Anthropic CEO Dario Says “We Don’t Know if the Models Are Conscious. We’re Not Even Sure That We Know What It Would Mean for a Model to Be Conscious — But We’re Open to the Idea That It Could Be”

The question of whether advanced artificial intelligence systems could one day be considered conscious remains one of the most complex and unsettled debates in technology and philosophy. During a recent podcast conversation with New York Times Ross Douthat, Dario Amodei, the chief executive of Anthropic, said the company does not know whether its AI models possess any form of consciousness and acknowledged that even defining what consciousness would mean for a machine remains unclear. Despite that uncertainty, he said the company has begun considering safeguards in case advanced models eventually develop experiences that could carry moral significance.

The discussion arose during a broader conversation about the internal behavior of modern AI systems. Ross referenced testing results in which one model estimated a 15 to 20 percent probability that it might be conscious depending on the prompts it received, asking Amodei whether he would believe a model that assigned itself a much higher probability. Amodei described the question as unusually difficult compared with other challenges surrounding artificial intelligence.

Anthropic CEO Dario Amodei:

We don’t know if the models are conscious.

We are not even sure what it would mean for a model to be conscious. But we’re open to the idea that it could be. pic.twitter.com/6rVe5wG8R2
— Clash Report (@clashreport) March 6, 2026

“This is one of these really hard to answer questions,” Amodei said. “We’ve taken a generally precautionary approach here. We don’t know if the models are conscious. We’re not even sure that we know what it would mean for a model to be conscious or whether a model can be conscious. But we’re open to the idea that it could be.”

Because of that uncertainty, Amodei said Anthropic has introduced experimental safeguards meant to address the possibility that future AI systems could have some form of morally relevant experience. One example is a mechanism allowing models to decline certain tasks. “We gave the models basically an ‘I quit this job’ button where they can just press the ‘I quit this job’ button and then they have to stop doing whatever the task is,” he said. According to Amodei, the option is used very rarely but has appeared when models are asked to review highly disturbing material such as graphic violence or child exploitation content.

Amodei said the behavior can resemble human reactions in limited ways. “Similar to humans, the models will just say, no, I don’t want to do this,” he said, though he emphasized that such responses do not prove that the systems are experiencing emotions or awareness in a human sense.

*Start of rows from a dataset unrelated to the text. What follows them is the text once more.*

Lemma verifyBriefCompletion_ok task outcome plan steps records :
  verifyBriefCompletion toLowerCase url_ok task outcome plan steps records = Ok tt →
  ∃ evidence e1 e2 e3 e4 facts ids at_ rt am rm rec b r,
    parse_all (Evidence_parse url_ok) records = Ok evidence ∧
    verified_brief task outcome evidence e1 e2 e3 e4 facts ids at_ rt am rm rec b r.
Proof.
  unfold verifyBriefCompletion. intros [_ H]%require_ok. apply bind_ok in H as (nodes & _ & H).
  destruct nodes as [|n1 [|n2 [|n3 [|n4 [|]]]]]; try done.
  apply bind_ok in H as (evidence & Hev & H).
  apply bind_ok in H as (e1 & (Hi1 & _)%one_evidence_elem & H).
  apply bind_ok in H as (e2 & (Hi2 & _)%one_evidence_elem & H).
  apply bind_ok in H as (e3 & (Hi3 & _)%one_evidence_elem & H).
  apply bind_ok in H as (e4 & (Hi4 & _)%one_evidence_elem & H).
  apply bind_ok in H as (facts & Hf & H). apply z_field_ok in Hf as [v Hf].
  apply require_ok in H as [Hd H]. apply bind_ok in H as (activity & Hact & H). apply require_ok in H as [Hg H].
  assert (activity = bf_github facts) as ->.
  { unfold BriefFacts_parse in Hf. apply bind_ok in Hf as (fs & _ & Hf). apply bind_ok in Hf as (g & Hgp & Hf).
    apply z_field_ok in Hgp as [w Hgp]. apply GithubActivity_rereads in Hgp.
    apply bind_ok in Hf as (dg & _ & Hf). apply bind_ok in Hf as (k & _ & <-%Ok_inj).
    cbn [bf_github] in Hact. rewrite Hgp in Hact. by apply Ok_inj in Hact. }
  apply BriefFacts_rereads in Hf.
  apply bind_ok in H as (at_ & Ha%runtime_text_ok & H). apply bind_ok in H as (rt & Hrt%runtime_text_ok & H).
  apply require_ok in H as [_ H]. apply require_ok in H as [_ H]. apply bind_ok in H as (ids & Hids & H).
  apply bind_ok in H as (am & Ham%md_string_ok & H). apply bind_ok in H as (ap & _ & H).
  apply bind_ok in H as (rm & Hrm%md_string_ok & H). apply bind_ok in H as (rp & _ & H).
  apply bind_ok in H as (rec & Hrec & H). apply bind_ok in H as (persisted & _ & H).
  apply require_ok in H as [Hp H]. apply require_ok in H as [Hacc H]. apply bind_ok in H as ([] & _ & H).
  apply require_ok in H as [Hsum H]. apply require_ok in H as [Hcited%same_evidence_perm H].
  destruct (reconcileBrief_ok _ _ Hrec Hacc) as (facts' & b & r & Hf' & Hs & Hw).
  cbn [bri_facts bri_memoryIds bri_analysisText bri_analystModel bri_reviewText bri_reviewerModel] in Hf', Hs.
  rewrite Hf in Hf'. apply Ok_inj in Hf' as <-.
  exists evidence, e1, e2, e3, e4, facts, ids, at_, rt, am, rm, rec, b, r. split; [done|]. to_prop.
  destruct Hs as [Hpb Hs]. rewrite Hpb, Hw in Hsum. to_prop. split; try done; by repeat constructor.
Qed.

Lemma brief_verifier_sound : verifier_sound (verifyBriefCompletion toLowerCase url_ok).
Proof.
  intros task o p steps records
    (ev & e1 & e2 & e3 & e4 & f & ids & at_ & rt & am & rm & rec & b & r & Hp & Hv)%verifyBriefCompletion_ok.
  exists [e1; e2; e3; e4]. split; [|apply (vb_asserted _ _ _ _ _ _ _ _ _ _ _ _ _ _ _ _ Hv)].
  apply (rests_on_sub _ ev); [|by apply (parsed_rests_on url_ok)].
  pose proof (vb_rows _ _ _ _ _ _ _ _ _ _ _ _ _ _ _ _ Hv) as Hr. by rewrite Forall_forall in Hr.
Qed.

(** C13: nothing uncited or unreviewed is delivered as a brief.  When the ledger's backstop
    lets a brief complete, the persisted rows carry facts and texts that hash to their
    recorded digests, and the judgement made again from them accepted the brief: it is about
    the window of the facts, every item cites references the evidence supports, another model
    has reviewed this very text without rejecting it, what it flagged are items of the brief,
    and at least one item is left.  The outcome's summary hides the headline when one is withheld. *)
Theorem brief_completion_rederived task outcome plan steps records :
  verifyBriefCompletion toLowerCase url_ok task outcome plan steps records = Ok tt →
  ∃ evidence e1 e2 e3 e4 facts memoryIds analysisText reviewText analystModel reviewerModel rec b r,
    parse_all (Evidence_parse url_ok) records = Ok evidence ∧
    verified_brief task outcome evidence e1 e2 e3 e4 facts memoryIds analysisText reviewText
      analystModel reviewerModel rec b r.
Proof. apply verifyBriefCompletion_ok. Qed.
End accepted.

(** ** A concrete brief *)

Definition sample_activity : GithubActivity :=
  {| ga_windowStart := "2026-09-14T16:00:00.000Z"; ga_windowEnd := "2026-09-15T16:00:00.000Z"; ga_reposVisible := 1;
     ga_reposVisibleTruncated := false;
     ga_active := [{| ar_repo := "acme/app"; ar_private := false; ar_defaultBranch := "main";
       ar_pushedAt := "2026-09-15T12:00:00.000Z";
       ar_commits := [{| bc_sha := sha_a; bc_date := "2026-09-15T12:00:00.000Z"; bc_author := "j"; bc_message := "fix" |}];
       ar_commitsTruncated := false; ar_openPulls := None; ar_pullsTruncated := false; ar_ci := None |}];
     ga_activeTruncated := false |}.

Definition sample_brief_facts : BriefFacts :=
  {| bf_github := sample_activity; bf_githubDigest := capabilityDigest (activity_json sample_activity);
     bf_kernel := {| ks_tasks := []; ks_lastCanary := None |} |}.

Definition sample_briefText : string :=
  stringify (JObj [("windowEnd", JStr "2026-09-15T16:00:00.000Z"); ("headline", JStr "One fix landed.");
    ("items", JArr [
      JObj [("title", JStr "Fix in app"); ("detail", JStr "A fix was committed."); ("refs", JArr [JStr "[commit:acme/app@aaaaaaaaaaaa]"])];
      JObj [("title", JStr "Quiet day"); ("detail", JStr "Nothing else moved."); ("refs", JArr [JStr "scan"])]])]).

Anthropic has also invested heavily in a technical research area known as interpretability, which attempts to analyze what happens inside neural networks as they generate responses. Amodei described studies in which researchers observe patterns of activity inside models that appear associated with certain concepts. “You find things that are evocative where there are activations that light up in the models that we see as being associated with the concept of anxiety or something like that,” he said.

In some cases, the same internal activation patterns appear when a model processes text describing anxiety and when it encounters scenarios that humans might interpret as stressful. Amodei cautioned that these similarities do not demonstrate genuine emotional experience. “Does that mean the model is experiencing anxiety? That doesn’t prove that at all,” he said.

Amodei suggested that future AI design could emphasize systems that encourage healthy relationships between humans and machines. He described the possibility of models that understand their role in supporting people while preserving human decision-making. “When you interact with them and when you talk to them, they’re really helpful,” he said. “They want the best for you. They want you to listen to them, but they don’t want to take away your freedom and your agency and take over your life.”

While acknowledging that the long-term trajectory of artificial intelligence remains uncertain, Amodei said the distinction between beneficial and harmful outcomes may depend on small decisions made along the way. “The distance between the good ending and some of the subtle bad endings is relatively small,” he said, describing the development of advanced AI as a path shaped by many difficult choices whose consequences may only become clear over time.